Quick, before I forget it . . . the dazzle of the lights on the white tiles, the dismal moans and clatters from the darkness, less like trains than the calls of departing ships; the voice of the announcer over the tannoy. I took out of my pocket a map, folded to the right square, and looked at it as I had done many times on the journey; my heart lurched a little, and small fires of apprehension ran behind my ribs, little flames leaping along the bones. I was a child, and I had been nowhere until now.
I picked up my suitcase, which was dragging my arm out of its socket, and began to lurch forward with it through the early evening; crisp leaves were falling already in the London squares.
When I arrived at the Hall of Residence, a woman – the warden herself – took me upstairs in a lift. She had a bunch of keys. ‘If you had left that’ (she meant my suitcase)
My room was to be on the third floor, known as C Floor. The woman led me along a wide corridor, parquet squeaking under her feet. She stopped by a door marked C3, rattled her bunch of keys and admitted us. Inside the door she consulted her list. ‘Mac, mac, mac,’ she said. ‘Miss McBain.’ There, pinned to her sheet before she flicked it over, I caught a glimpse of a photograph, the black-and-white photograph that the hall had requested. My mother had taken it in our backyard: I leant against red brick, like a person waiting for a firing squad. Perhaps my mother had never used a camera before. It had been a clear day, but in the photograph my features were wreathed in mist; my expression was shocked.
‘So,’ the woman said, ‘you were at day school in, let me see, Lancashire?’ That was true. I was listed somewhere, tabulated, in the heart of this great dark building. At a turn in the corridor I had smelt soup. Lights blossomed out in another building across the street.
The woman flicked over her lists again. ‘And there are two of your schoolmates coming along, is that correct, Miss Julianne Lipcott and – ’ She squinted at the paper, turning it slightly from the light as if that would remove some of the czs and the djs that rustled and shuffled in proximity, in a surname that I had known since I was four, and which was therefore no stranger to me than Smith or Jones – less, really. I pronounced it for her and said helpfully, ‘We call her Karina.’
‘Yes, I see. But which of you will share? We don’t have rooms for three girls.’
Dormitories, those would be. I tried to imagine us in a row in white beds, Carmel and Karina and Julianne: our hands folded in prayer.
‘Since you’re here first you’d better decide,’ the warden said. ‘Whoever is left will be found another partner.’ She raised an eyebrow. ‘Perhaps you’d rather that be you?
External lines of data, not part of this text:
(** * WildTree: the progression and cooldown engine of [wild_tree_bot_release.py]

    A shallow embedding of the bot's state transitions: the [users] table,
    the handlers for water, sun, daily bonus, status and profile, and the
    level-up loop, followed by the properties of the specification that
    they do or do not satisfy.

    Conventions of the embedding.
    - Python [int] is [Z].  SQLite's 64-bit INTEGER limit is not modelled:
      the counters grow by a few units per action.
    - [time.time()] and the REAL columns are rationals ([Q]); the rounding
      of double arithmetic is idealised away.  Each clock read is an
      explicit argument of the function that performs it.
    - The [users] table is a finite map from [user_id] (the primary key) to
      the seven remaining columns.
    - The handlers run in a state-and-exception monad over the [world]:
      the table, the function attribute [handler_sun.last_sun], and the
      chronological trace of the SQL statements committed and of the
      replies sent with [m.answer].
    - The text of a reply is a constructor of [reply] that carries the
      numbers interpolated by the f-string; the drawing [ascii_for(level)]
      of the status reply is determined by the level and left out.
    - A handler runs from its first statement to its last without another
      handler being interleaved at its [await]s. *)

From Stdlib Require Import ZArith QArith Qround Lia Lqa Ascii String.
From stdpp Require Import base option list gmap.

Local Open Scope Z_scope.

(** ** Outcomes of a Python computation *)

Inductive exn : Set :=
| TypeError.

(** [Done a]: normal return; [Raise e]: an exception propagates;
    [NoFuel]: the step budget of a loop of the model ran out (never an
    outcome of the program itself, see [level_up_loop_fuel]). *)
Inductive outcome (A : Type) : Type :=
| Done (a : A)
| Raise (e : exn)
| NoFuel.

Arguments Done {A} a.
Arguments Raise {A} e.
Arguments NoFuel {A}.

#[global] Instance outcome_ret : MRet outcome := @Done.
#[global] Instance outcome_bind : MBind outcome := λ A B f x,
  match x with
  | Done a => f a
  | Raise e => Raise e
  | NoFuel => NoFuel
  end.

(** ** Settings *)

Definition WATER_COOLDOWN : Q := 300 # 1.
Definition DAILY_COOLDOWN : Q := (24 * 3600) # 1.
Definition SUN_COOLDOWN : Q := 600 # 1.
Definition MAX_LEVEL : Z := 20.

(** ** Leveling *)

(** [least_from p fuel n]: the first [k >= n] with [p k], looking at no
    more than [fuel] candidates before settling on [n + fuel]. *)
Fixpoint least_from (p : Z → bool) (fuel : nat) (n : Z) : Z :=
  match fuel with
  | O => n
  | S k => if p n then n else least_from p k (n + 1)
  end.

(** [ceil(5 * x ** 1.6)] on a non-negative integer [x], in exact
    arithmetic: the least [n >= 0] with [5 * x^(8/5) <= n], that is with
    [5^5 * x^8 <= n^5].  The search needs no candidate beyond [5 * x^2]. *)
Definition ceil_5_pow_1_6 (x : Z) : Z :=
  least_from (λ n, 3125 * x ^ 8 <=? n ^ 5) (Z.to_nat (5 * x ^ 2)) 0.

(** [def exp_needed_for(level): return ceil(5 * (level ** 1.6))].
    A negative base with the exponent [1.6] makes [**] return a complex
    number, which [ceil] rejects with a [TypeError].  On doubles the value
    agrees with the exact one for every level from 0 to 31; the rounding
    of [**] first shows at level 32 (1281 for the exact 1280), and at
    levels too large for a double [**] raises [OverflowError]; the loop of
    [check_level_up] asks for no level beyond [MAX_LEVEL - 1]. *)
Definition exp_needed_for (level : Z) : outcome Z :=
  if level <? 0 then Raise TypeError else Done (ceil_5_pow_1_6 level).

(** ** The [users] table *)

(** A row of [users] without its key [user_id]; the same record holds the
    local variables a handler unpacks a fetched row into. *)
Record user : Type := mk_user {
  created : Q;
  last_water : Q;
  last_daily : Q;
  level : Z;
  exp : Z;
  sun : Z;
  water : Z
}.

(** One [column=value] keyword argument of [update_user]; only the columns
    the program ever assigns are listed.  Other keywords ([user_id], which
    would re-key the row, or a name that is no column, which would raise)
    are outside the model: no call of the program passes one. *)
Inductive assignment : Type :=
| set_last_water (v : Q)
| set_last_daily (v : Q)
| set_level (v : Z)
| set_exp (v : Z)
| set_sun (v : Z)
| set_water (v : Z).
Definition parse_atom (s : pystr) : option (regex * pystr) :=
  match s with
  | [] => None
  | c :: t =>
    if c =? 94 then Some (Bol, t)                            (* ^ *)
    else if c =? 36 then Some (Eol, t)                       (* $ *)
    else if c =? 46 then Some (Dot, t)                       (* . *)
    else if c =? 92 then                                     (* \ *)
      match t with
      | e :: t' =>
        match escape_item e with
        | Some (CChar x) => Some (Lit x, t')
        | Some it => Some (Cls false [it], t')
        | None => None
        end
      | [] => None
      end
    else if c =? 91 then                                     (* [ *)
      match t with
      | 94 :: t' =>
        match parse_class t' [] with
        | Some (items, rest) => Some (Cls true items, rest)
        | None => None
        end
      | _ =>
        match parse_class t [] with
        | Some (items, rest) => Some (Cls false items, rest)
        | None => None
        end
      end
    else if (c =? 42) || (c =? 43) || (c =? 63) || (c =? 40) || (c =? 41)
            || (c =? 124) || (c =? 123) || (c =? 125)
    then None                                                (* unused syntax *)
    else Some (Lit c, t)
  end.

Fixpoint parse_seq (fuel : nat) (s : pystr) : option regex :=
  match fuel with
  | O => match s with [] => Some Eps | _ => None end
  | S fuel' =>
    match s with
    | [] => Some Eps
    | _ =>
      match parse_atom s with
      | None => None
      | Some (a, rest) =>
        let '(a', rest') :=
          match rest with
          | 42 :: t => (Star a, t)
          | 43 :: t => (Plus a, t)
          | 63 :: t => (Opt a, t)
          | _ => (a, rest)
          end in
        match parse_seq fuel' rest' with
        | Some r => Some (Cat a' r)
        | None => None
        end
      end
    end
  end.

Definition parse (pattern : pystr) : option regex :=
  parse_seq (length pattern) pattern.

(** [re.compile(pattern)]; text outside the fragment never matches. *)
Definition compile (pattern : pystr) : regex :=
  default (Cls false []) (parse pattern).

Definition orelse {A} (x y : option A) : option A :=
  match x with Some _ => x | None => y end.

Section Re.
Context {U : Unicode}.

(** A word character: alphanumeric or the underscore. *)
Definition is_word (c : N) : bool := isalnum c || (c =? 95).

Definition in_cset (c : N) (i : cset) : bool :=
  match i with
  | CChar x => c =? x
  | CRange lo hi => (lo <=? c) && (c <=? hi)
  | CSpace => isspace c
  | CWord => is_word c
  end.

Definition in_class (negated : bool) (items : list cset) (c : N) : bool :=
  xorb negated (existsb (in_cset c) items).

(** The loop of a repetition: [body] is the matcher of the repeated
    pattern.  Another iteration is tried first, and it has to consume
    input; [fuel] bounds the iterations by the length of the subject. *)
Fixpoint star_loop (body : nat -> pystr -> (nat -> pystr -> option pystr) -> option pystr)
    (k : nat -> pystr -> option pystr) (fuel i : nat) (s : pystr) : option pystr :=
  match fuel with
  | O => k i s
  | S fuel' =>
    orelse
      (body i s (fun i' s' =>
         if (length s' <? length s)%nat then star_loop body k fuel' i' s' else None))
      (k i s)
  end.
Perhaps you don’t want to share with either of them?’
I realized that a dubious, timid expression must have been growing on my face. ‘Miss Lipcott,’ I said quickly. ‘Miss Lipcott, please.’
How did I dare? It was not so much that I wanted Julianne’s company, or thought that she might want mine. She would be indifferent to it; if you’d asked her who she’d like for a room-mate, she’d have said, ‘Have you got any men?’ But what would she say if through my neglect or failure of nerve she found herself waking up every day in the same room as Karina?